AFT (AFL-CIO) teacher union officials have been picketing in Chicago district, allowing their industrial union roots to show.  With 400,000 Chicago school children being subjected to gaze at a giant inflatable rat, which is usually employed by the industrial unions, citizens must wonder where professionalism went. 

School board officials have set designated $25 million to ensure students will be taken care of and fed during the strike. 

Don Babwin and Tammy Webber, Associated Press, have the story.    

Teachers picketed outside a district office Wednesday in the shadow of a giant inflatable rat as school board members inside authorized spending $25 million in the event of the first Chicago teacher strike in a quarter-century.

Last week, the union began printing strike signs and made sure the media knew about it. On Monday, teachers started informational picketing at several elementary schools to make sure parents understood their issues _ and to keep the contracts in the spotlight.

A union spokeswoman even hinted that if an agreement isn’t reached, teachers might take their signs all the way to North Carolina to the Democratic National Convention, where Chicago Mayor Rahm Emanuel is scheduled to speak.

School Board spokeswoman Becky Carroll declined to release details of the contingency plan the board essentially green-lighted Wednesday that authorized the district to spend $25 million if teachers go on strike.

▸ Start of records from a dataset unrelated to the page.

(** * BLMM: voxel partitioning, product-matrix resolution and the call of the
      inference stage

    A shallow embedding of [src/blmm_results.py] (the wrapper that splits the
    analysis mask into voxel groups, separates "ring" from "inner" voxels and
    reads the unique product matrices) and of the entry of
    [lib/blmm_inference.py] (the parameter list of [main] and the names its
    first statement reads).

    Conventions of the embedding:
    - a flattened volume (a numpy array reshaped to [v] or [v,1]) is a [list];
      voxel indices are [nat];
    - Python integers are [Z]; numpy fixed-width integers are [Z] with the
      wrap-around written out ([wrap]);
    - a float64 is the rational number it denotes, an infinity or a nan, and
      every operation rounds to the nearest double ([F64]); the group count
      is also given in exact arithmetic, without the rounding ([nvb], [nvg]);
    - the voxel data that is only copied around (product-matrix entries) is
      an abstract type;
    - a Python exception is [None], or the exception itself where its kind
      matters ([Inference.result]). *)

From Stdlib Require Import ZArith QArith Qround Lia Lqa.
From stdpp Require Import base option list sorting gmap strings.

Local Open Scope nat_scope.

(** ** numpy helpers *)

Module Np.

(** Two's-complement value of an integer stored in a signed [w]-bit numpy
    integer ([np.int32], [np.int64]). *)
Definition wrap (w : Z) (z : Z) : Z :=
  ((z + 2 ^ (w - 1)) mod 2 ^ w - 2 ^ (w - 1))%Z.

Definition int32 : Z → Z := wrap 32.
Definition int64 : Z → Z := wrap 64.

Section Arrays.
Context {A : Type}.

(** [ary[st:en]] for [0 <= st], [0 <= en]. *)
Definition slice (st en : nat) (ary : list A) : list A :=
  take (en - st) (drop st ary).

(** [np.cumsum], with the running total made explicit. *)
Fixpoint cumsum_from (acc : nat) (l : list nat) : list nat :=
  match l with
  | [] => []
  | x :: t => (acc + x) :: cumsum_from (acc + x) t
  end.

Definition cumsum : list nat → list nat := cumsum_from 0.

(** [np.array_split(ary, Nsections)] for an integer number of sections:
    [Neach_section, extras = divmod(Ntotal, Nsections)], the first [extras]
    sections have one more element, the cut points are the cumulative sums
    of the section sizes.  [ValueError] when [Nsections <= 0]. *)
Definition section_sizes (Ntotal Nsections : nat) : list nat :=
  let Neach_section := Ntotal / Nsections in
  let extras := Ntotal mod Nsections in
  [0] ++ replicate extras (Neach_section + 1)
      ++ replicate (Nsections - extras) Neach_section.

Definition array_split (ary : list A) (indices_or_sections : Z)
  : option (list (list A)) :=
  if (indices_or_sections <=? 0)%Z then None
  else
    let Nsections := Z.to_nat indices_or_sections in
    let div_points := cumsum (section_sizes (length ary) Nsections) in
    Some (map (λ i, slice (div_points !!! i) (div_points !!! (S i)) ary)
              (seq 0 Nsections)).

(** Cutting a list into consecutive pieces of the given sizes: what the
    slices between the cut points of [array_split] amount to. *)
Fixpoint chunks (sizes : list nat) (l : list A) : list (list A) :=
  match sizes with
  | [] => []
  | s :: ss => take s l :: chunks ss (drop s l)
  end.

(** [arr[ix]] with an integer index array: [IndexError] when an index is out
    of range. *)
Definition take_at (arr : list A) (ix : list nat) : option (list A) :=
  mapM (λ i, arr !! i) ix.
End Arrays.

(** [np.where(cond)[0]] on a flattened boolean array: the positions that hold
    [true], in ascending order. *)
Fixpoint where_from (i : nat) (cond : list bool) : list nat :=
  match cond with
  | [] => []
  | b :: t => if b then i :: where_from (S i) t else where_from (S i) t
  end.

Definition where_ : list bool → list nat := where_from 0.

(** [np.in1d(ar1, ar2)]: for every element of [ar1], whether it occurs in
    [ar2]. *)
Definition in1d `{EqDecision K} (ar1 ar2 : list K) : list bool :=
  map (λ x, bool_decide (x ∈ ar2)) ar1.

(** [np.sort] on an integer array (insertion into an ascending list). *)
Fixpoint insert_sorted (x : nat) (l : list nat) : list nat :=
  match l with
  | [] => [x]
  | y :: t => if x <=? y then x :: l else y :: insert_sorted x t
  end.

Definition sort (l : list nat) : list nat := foldr insert_sorted [] l.

(** [np.argsort]: the indices that sort the array.  Keys are paired with
    their positions and the pairs are sorted on the key.  Equal keys keep
    their order here; numpy's default sort leaves the order of ties open, and
    on an array without repetition every sort gives the same indices. *)
Fixpoint insert_keyed (x : nat * nat) (l : list (nat * nat)) : list (nat * nat) :=
  match l with
  | [] => [x]
  | y :: t => if x.1 <=? y.1 then x :: l else y :: insert_keyed x t
  end.

Definition argsort (l : list nat) : list nat :=
  (foldr insert_keyed [] (zip l (seq 0 (length l)))).*2.

End Np.

(** ** IEEE double precision

    A float64 (numpy's [float64], C's [double]) is kept as the rational number
    it denotes, or is an infinity or a nan.  Every arithmetic operation
    computes the exact result and rounds it to the nearest double, ties to
    the even significand ([round]).  The exponent range is not bounded: the
    values that the source computes from int64 operands neither overflow nor
    fall into the subnormal range.  The sign of a zero is not kept; it would
    only decide the sign of the infinity of a division by that zero. *)

Module F64.

Inductive float :=
  | Fin (x : Q)
  | Inf (negative : bool)
  | NaN.

(** [floor(log2(n/d))] for positive [n] and [d]. *)
Definition ilog2 (n : Z) (d : positive) : Z :=
  let c := (Z.log2 n - Z.log2 (Z.pos d))%Z in
  if (0 <=? c)%Z
  then (if (2 ^ c * Z.pos d <=? n)%Z then c else c - 1)%Z
  else (if (Z.pos d <=? 2 ^ (- c) * n)%Z then c else c - 1)%Z.

(** The integer nearest to [n/d] for [d > 0], ties to the even one. *)
Definition rne (n d : Z) : Z :=
  let f := (n / d)%Z in
  match (2 * (n mod d) ?= d)%Z with
  | Lt => f
  | Gt => (f + 1)%Z
  | Eq => if Z.even f then f else (f + 1)%Z
  end.
(** X18.  With [--preview] on the command line the scrape variant stays
    away from Gemini and from the Bot API and writes no file, whatever
    the environment holds: no key, token or identifier is needed.  Unless
    help is asked for, a run over a loaded configuration with channels
    ends normally, and its requests are exactly those of the collection. *)
Theorem preview_is_offline (w : world) (srv : Public.server) (now : Z)
    (file : Pipeline.config_file str) (doc : str) (argv : list str) :
  mem (lit "--preview") argv = true ->
  let out := public_main w srv now file doc argv in
  prompts (snd out) = [] /\ posts (snd out) = [] /\ files (snd out) = [] /\
  (mem (lit "--help") argv = false -> mem (lit "-h") argv = false ->
   forall cfg, file = Pipeline.ConfigLoaded cfg -> get (channels cfg) [] <> [] ->
   fst out = Pipeline.Val tt /\
   requests (snd out) = snd (Public.collect_messages srv now cfg [])).
Proof.
  intros Hp. unfold public_main, PublicMain.main.
  destruct (mem (lit "--help") argv || mem (lit "-h") argv) eqn:Hh.
  - cbv zeta. unfold Pipeline.emit. cbn [fst snd app].
    conjuncts; try reflexivity.
    intros H1 H2. rewrite H1, H2 in Hh. discriminate.
  - rewrite Hp, public_run_preview. destruct file as [| |cfg0].
    + cbv zeta. cbn [fst snd]. conjuncts; try reflexivity. intros; discriminate.
    + cbv zeta. cbn [fst snd]. conjuncts; try reflexivity. intros; discriminate.
    + destruct (null (get (channels cfg0) [])) eqn:Hn.
      * cbv zeta. cbn [fst snd]. conjuncts; try reflexivity.
        intros _ _ cfg E Hc. inversion E; subst cfg0.
        apply null_nil in Hn. contradiction.
      * cbv zeta. cbn [fst snd].
        destruct (null (fst (Public.collect_messages srv now cfg0 [])));
          conjuncts; try solve [fact];
          intros _ _ cfg E _; inversion E; subst cfg0; split; solve [fact].
Qed.

Lemma preview_is_offline_witness :
  let out := public_main (world_of World.bare World.accepting) Scenario.srv 0
               World.public_file World.doc [lit "digest"; lit "--preview"] in
  prompts (snd out) = [] /\ posts (snd out) = [] /\ files (snd out) = [] /\
  fst out = Pipeline.Val tt.
Proof.
  destruct (preview_is_offline (world_of World.bare World.accepting) Scenario.srv 0
              World.public_file World.doc [lit "digest"; lit "--preview"] eq_refl)
    as (H1 & H2 & H3 & H4).
  cbv zeta. conjuncts; try assumption.
  apply (H4 eq_refl eq_refl (Scenario.config_of [lit "a"; lit "b"] 100) eq_refl).
  discriminate.
Defined.

(** X19.  With [--dry-run] on the command line nothing is posted to the
    Bot API and no digest file is written, in either script (for the
    client variant: unless [--auth] is given too, which runs the
    authentication instead). *)
Theorem dry_run_never_delivers (w : world) (doc : str) (argv : list str) :
  mem (lit "--dry-run") argv = true ->
  (forall srv now file,
     let out := public_main w srv now file doc argv in
     posts (snd out) = [] /\ files (snd out) = []) /\
  (forall session now file run_auth,
     mem (lit "--auth") argv = false ->
     let out := client_main w session now file doc run_auth argv in
     posts (snd out) = [] /\ files (snd out) = []).
Proof.
  intros Hd. split.
  - intros srv now file. unfold public_main, PublicMain.main.
    destruct (mem (lit "--help") argv || mem (lit "-h") argv).
    { cbv zeta. unfold Pipeline.emit. cbn [snd]. split; reflexivity. }
    destruct (mem (lit "--preview") argv).
    + rewrite public_run_preview. destruct file as [| |cfg]; try (split; reflexivity).
      destruct (null (get (channels cfg) [])); try (split; reflexivity).
      cbv zeta. cbn [snd].
      destruct (null (fst (Public.collect_messages srv now cfg []))); split; fact.
    + rewrite Hd, public_run_full.
      destruct (null (Pipeline.GOOGLE_API_KEY (w_env w))); try (split; reflexivity).
      destruct file as [| |cfg]; try (split; reflexivity).
      destruct (null (get (channels cfg) [])); try (split; reflexivity).
      destruct (deliver_collected_run (w_env w) (w_en w) (w_ru w) (w_gemini w)
                  (w_bot_api w) (w_today w) PublicMain.script true
                  (fst (Public.collect_messages srv now cfg []))
                  ([] ++ map Pipeline.Http
                           (snd (Public.collect_messages srv now cfg []))))
        as (r & delta & E & _ & _ & Hdry & _).
      rewrite E. cbv zeta. cbn [snd]. destruct (Hdry eq_refl) as [Hp Hf].
      split; observe; assumption.
  - intros session now file run_auth Ha. unfold client_main, ClientMain.main.
    rewrite Ha, Hd, client_run_laid_out.
    destruct ((Pipeline.API_ID (w_env w) =? 0)%Z || null (Pipeline.API_HASH (w_env w)));
      try (split; reflexivity).
    destruct (null (Pipeline.GOOGLE_API_KEY (w_env w))); try (split; reflexivity).
    destruct file as [| |cfg]; try (split; reflexivity).
    destruct (null (get (channels cfg) [])); try (split; reflexivity).
    destruct session as [client|]; try (split; reflexivity).
    destruct (deliver_collected_run (w_env w) (w_en w) (w_ru w) (w_gemini w)
                (w_bot_api w) (w_today w) ClientMain.script true
                (Client.collect_messages client now cfg) ([] ++ [Pipeline.Started]))
      as (r & delta & E & _ & _ & Hdry & _).
    rewrite E. cbv zeta. cbn [fst snd]. destruct (Hdry eq_refl) as [Hp Hf].
    split; observe; rewrite ?Hp, ?Hf; reflexivity.
Qed.
(** X16. The rule of [TestMaxIterations], called [k+1] times in a row from
    a resolved table, leaves the table named after the counter and the
    counter raised by [k+1]; no two calls in a row give the same tree, so
    that the rule never reaches a fixed point; and a node that is not a
    resolved table is returned as it is, with the counter untouched. *)
Theorem loopRule_never_settles (c : Context) (count : nat) :
  (∀ (k : nat) (t : Table),
     loopRuleTimes (S k) c (ResolvedTable t) count
     = (OK (ResolvedTable (loopTable ("mytable-" +:+ pretty (count + S k)))),
        count + S k))
  ∧ (∀ (k : nat) (t : Table),
       (loopRuleTimes (S (S k)) c (ResolvedTable t) count).1
       ≠ (loopRuleTimes (S k) c (ResolvedTable t) count).1)
  ∧ (∀ (k : nat) (n : Node),
       (∀ t, n ≠ ResolvedTable t) →
       loopRuleTimes k c n count = (OK n, count)).
Proof.
  split_and!.
  - intros k t. apply loopRuleTimes_table.
  - intros k t. rewrite !loopRuleTimes_table. cbn [fst]. intros H.
    assert (loopTable ("mytable-" +:+ pretty (count + S (S k)))
            = loopTable ("mytable-" +:+ pretty (count + S k))) as Ht
      by congruence.
    apply loopTable_name_inj in Ht. lia.
  - intros k n Hn. induction k as [|k IH]; [reflexivity|].
    cbn [loopRuleTimes].
    destruct n; try exact IH. by destruct (Hn t).
Qed.

End analyzer_test_more.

She said the plan, which officials have been working on for weeks, will include providing a “safe environment” for the district’s students and make sure the tens of thousands of students who rely on the schools for two meals a day will be fed during the strike.

Union officials say they’re still concerned about job security for teachers and other staff, wages and health benefits. They also don’t want to give anything away now, knowing it would be difficult if not impossible to reclaim anything in another contract.

Jeneen Lomax, who has one son who attends a public magnet school that focuses on science and math and one in private school, calls the possibility of a strike “devastating.”

“They need to be exposed to as much learning as possible,” she said.

So, who’s looking after the students interest here?